You don't have to spend a lot of time in Security to realize who the people are that you should be listening to. If you're able to find someone who's willing to spend time teaching you something, anything, you soak up as much information from that person as you can. I am not at the level I am today without an army of intimidatingly smart people guiding me along the way. Tribal Knowledge Share is the lifeblood of our business.
8. Press the flesh.
"It's all in who you know."
Nowhere is this more evident than in InfoSec. Relationships are everything here so build them early and build them to last. Get out to some conferences if your budget allows, if you can't make it to Vegas find your local BSides, they're absolutely everywhere. At the very least, hit up meetup.com and see if there are any local security groups in your area. Can't find any? Start your own!! Both my career and personal life have been significantly improved from the amazing people I've met at my local meetup, NolaSec.
9. Build your twitter.
Twitter is hands down the single greatest resource in InfoSec. It's immediate and always on the bleeding edge. Nobody loves a good cluster quite like Security folk so you'll not only see the hot gossip/outrage but you'll seem some fantastic solutions and write-ups. Never has it been so easy to interact with the actual people solving the problems. Start your own blog, you may think you have nothing to say but you do. Contribute.

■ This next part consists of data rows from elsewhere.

Record BacktestTrade := mkTrade {
  type : TradeType;
  timestamp : Z;
  price : number;
  quantity : number;
  total : number;
  reason : string;
  pnl : option number;
  pnlPercent : option number
}.

(** The local variables of [runBacktest]. *)
Record State := mkState {
  capital : number;
  position : number;
  entryPrice : number;
  stopLoss : number;
  takeProfit : number;
  trades : list BacktestTrade;
  equityCurve : list (Z * number);
  winningTrades : nat;
  losingTrades : nat;
  totalPnL : number;
  maxDrawdown : number;
  peakEquity : number
}.

Definition initialState (config : BacktestConfig) : State :=
  mkState (initialCapital config) 0 0 0 0 [] [] 0 0 0 0 (initialCapital config).

(** How a closing trade is tallied: the stop-loss branch counts a loss only,
    the take-profit branch a win only, the other two either. *)
Inductive Tally := LossOnly | WinOnly | WinOrLoss.

Definition tallyWin (t : Tally) (pnl : number) (n : nat) : nat :=
  match t with
  | LossOnly => n
  | WinOnly | WinOrLoss => if pnl >? 0 then S n else n
  end.

Definition tallyLoss (t : Tally) (pnl : number) (n : nat) : nat :=
  match t with
  | LossOnly => if pnl <? 0 then S n else n
  | WinOnly => n
  | WinOrLoss => if pnl >? 0 then n else S n
  end.

(** Credit the sale of the whole position at [exitPrice] and log it; the
    position itself is left for the caller to reset. *)
Definition logSell (tally : Tally) (st : State) (ts : Z) (exitPrice : number)
  (why : string) : State :=
  let pnl := (exitPrice - entryPrice st) * position st in
  mkState (capital st + exitPrice * position st)
          (position st) (entryPrice st) (stopLoss st) (takeProfit st)
          (trades st ++
             [mkTrade SELL ts exitPrice (position st) (exitPrice * position st) why
                      (Some pnl)
                      (Some ((pnl / (entryPrice st * position st)) * 100))])
          (equityCurve st)
          (tallyWin tally pnl (winningTrades st))
          (tallyLoss tally pnl (losingTrades st))
          (totalPnL st + pnl)
          (maxDrawdown st) (peakEquity st).

Definition flat (st : State) : State :=
  mkState (capital st) 0 0 (stopLoss st) (takeProfit st) (trades st)
          (equityCurve st) (winningTrades st) (losingTrades st) (totalPnL st)
          (maxDrawdown st) (peakEquity st).

Definition sell (tally : Tally) (st : State) (ts : Z) (exitPrice : number)
  (why : string) : State :=
  flat (logSell tally st ts exitPrice why).

(** Equity curve and drawdown bookkeeping at the top of an iteration. *)
Definition markEquity (st : State) (candle : TA.CandleData) : State :=
  let currentEquity := capital st + position st * TA.close candle in
  let peak := if currentEquity >? peakEquity st then currentEquity else peakEquity st in
  let drawdown := (peak - currentEquity) / peak in
  mkState (capital st) (position st) (entryPrice st) (stopLoss st) (takeProfit st)
          (trades st)
          (equityCurve st ++ [(TA.timestamp candle, currentEquity)])
          (winningTrades st) (losingTrades st) (totalPnL st)
          (if drawdown >? maxDrawdown st then drawdown else maxDrawdown st)
          peak.

Definition buySignalsAt (config : BacktestConfig) (candle : TA.CandleData)
  (rsi macdHistogram prevHistogram lowerBand : option number) : list string :=
  (match rsi with
   | Some r => if r <? rsiOversold config then ["RSI oversold"%string] else []
   | None => []
   end)
  ++
  (match macdHistogram, prevHistogram with
   | Some h, Some p =>
       if (h >? 0) && (p <=? 0) then ["MACD bullish crossover"%string] else []
   | _, _ => []
   end)
  ++
  (match lowerBand with
   | Some lb => if TA.close candle <? lb then ["Below Bollinger Band"%string] else []
   | None => []
   end).

Definition sellSignalsAt (config : BacktestConfig)
  (rsi macdHistogram prevHistogram : option number) : list string :=
  (match rsi with
   | Some r => if r >? rsiOverbought config then ["RSI overbought"%string] else []
   | None => []
   end)
  ++
  (match macdHistogram, prevHistogram with
   | Some h, Some p =>
       if (h <? 0) && (p >=? 0) then ["MACD bearish crossover"%string] else []
   | _, _ => []
   end).

Definition buy (config : BacktestConfig) (st : State) (candle : TA.CandleData)
  (buySignals : list string) : State :=
  let positionSize := (capital st * positionSizePercent config) / 100 in
  let quantity := positionSize / TA.close candle in
  mkState (capital st - positionSize)
          quantity
          (TA.close candle)
          (TA.close candle * (1 - stopLossPercent config / 100))
          (TA.close candle * (1 + takeProfitPercent config / 100))
          (trades st ++
             [mkTrade BUY (TA.timestamp candle) (TA.close candle) quantity positionSize
                      (String.concat ", " buySignals) None None])
          (equityCurve st) (winningTrades st) (losingTrades st) (totalPnL st)
          (maxDrawdown st) (peakEquity st).

(** One iteration of the simulation loop, at index [i]. *)
Definition step (config : BacktestConfig) (candles : list TA.CandleData)
  (rsiValues : list (option number)) (macdResult : TA.MACD)
  (bollinger : TA.Bollinger) (st : State) (i : nat) : State :=
  let candle := nth i candles TA.noCandle in
  let rsi := get rsiValues i in
  let macdHistogram := get (TA.histogram macdResult) i in
  let prevHistogram := get (TA.histogram macdResult) (i - 1) in
  let lowerBand := get (TA.lower bollinger) i in
  let st := markEquity st candle in
  if (position st >? 0) && (TA.low candle <=? stopLoss st) then
    sell LossOnly st (TA.timestamp candle) (stopLoss st) "Stop Loss"
  else if (position st >? 0) && (TA.high candle >=? takeProfit st) then
    sell WinOnly st (TA.timestamp candle) (takeProfit st) "Take Profit"
  else
    let st :=
      if (position st =? 0) && (capital st >? 0) then
        let buySignals :=
          buySignalsAt config candle rsi macdHistogram prevHistogram lowerBand in
        if (1 <=? length buySignals)%nat then buy config st candle buySignals else st
      else st in
    if position st >? 0 then
      let sellSignals := sellSignalsAt config rsi macdHistogram prevHistogram in
      if (1 <=? length sellSignals)%nat then
        sell WinOrLoss st (TA.timestamp candle) (TA.close candle)
             (String.concat ", " sellSignals)
      else st
    else st.

(** The state after the iterations [50 <= i < upto]. *)
Definition simulate (config : BacktestConfig) (candles : list TA.CandleData)
  (rsiValues : list (option number)) (macdResult : TA.MACD)
  (bollinger : TA.Bollinger) (upto : nat) : State :=
  fold_left (step config candles rsiValues macdResult bollinger)
            (seq 50 (upto - 50)) (initialState config).

(** Close any remaining position at the last close. *)
Definition closeRemaining (candles : list TA.CandleData) (st : State) : State :=
  if position st >? 0 then
    let lastCandle := nth (length candles - 1) candles TA.noCandle in
    logSell WinOrLoss st (TA.timestamp lastCandle) (TA.close lastCandle) "End of backtest"
  else st.

Module Result.
Record BacktestResult := mk {
  config : BacktestConfig;
  totalReturn : number;
  totalReturnPercent : number;
  annualizedReturn : number;
  maxDrawdown : number;
  sharpeRatio : number;
  winRate : number;
  totalTrades : nat;
  winningTrades : nat;
  losingTrades : nat;
  trades : list BacktestTrade;
  equityCurve : list (Z * number)
}.
End Result.

(** The summary statistics; the free-text [analysis] field is not modelled. *)
Definition summarize (sqrt : number -> number) (config : BacktestConfig)
  (candles : list TA.CandleData) (st : State) : Result.BacktestResult :=
  let totalReturn := capital st - initialCapital config in
  let totalReturnPercent := (totalReturn / initialCapital config) * 100 in
  let days := ofNat (length candles) / 24 in
  let annualizedReturn :=
    totalReturnPercent * (365 / (if 1 >? days then 1 else days)) in
  let totalTrades := (winningTrades st + losingTrades st)%nat in
  let winRate :=
    if (0 <? totalTrades)%nat
    then (ofNat (winningTrades st) / ofNat totalTrades) * 100 else 0 in
  let returns :=
    flat_map (fun t => match pnl t with
                       | Some _ => [orZero (pnlPercent t) / 100]
                       | None => []
                       end) (trades st) in
  let avgReturn :=
    if (0 <? length returns)%nat then sum returns / ofNat (length returns) else 0 in
  let stdDev :=
    if (1 <? length returns)%nat
    then sqrt (sum (map (fun r => (r - avgReturn) * (r - avgReturn)) returns)
               / ofNat (length returns - 1))
    else 0 in
  let sharpeRatio := if stdDev >? 0 then (avgReturn / stdDev) * sqrt 252 else 0 in
  Result.mk config totalReturn totalReturnPercent annualizedReturn
            (maxDrawdown st * 100) sharpeRatio winRate totalTrades
            (winningTrades st) (losingTrades st) (trades st) (equityCurve st).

For the love of whatever god you pray to, stay positive! InfoSec burnout is a real thing and it will happen sooner than you think. Realize when you're getting overwhelmed with information and pump the brakes for a bit. Those aforementioned relationships will be crucial when you start to feel the pressure of your new career or the crushing disappointment if it doesn't go your way at the beginning. Remember to breathe.
11. Be humble.
If there's one point I can't stress enough it's this, ignore the "elite hacker" bullshit. We have no shortage of InfoSec "Rockstars" here. Some will say to steer clear of these prima donna's, but I say you steer into them. Learn from the drama, use it as a lesson of how not behave. Drama is not productive to the conversation and it's one of the biggest problems we face in the InfoSec culture.
Bragging about "street cred" and being unwilling to teach/mentor those more Junior than you is unacceptable and, quite frankly, makes you a bit of a douche. We need serious, passionate people to solve difficult, important problems. If you're not part of the solution you're part of the problem.
Don't be a douche. Welcome to the team, now get back to work.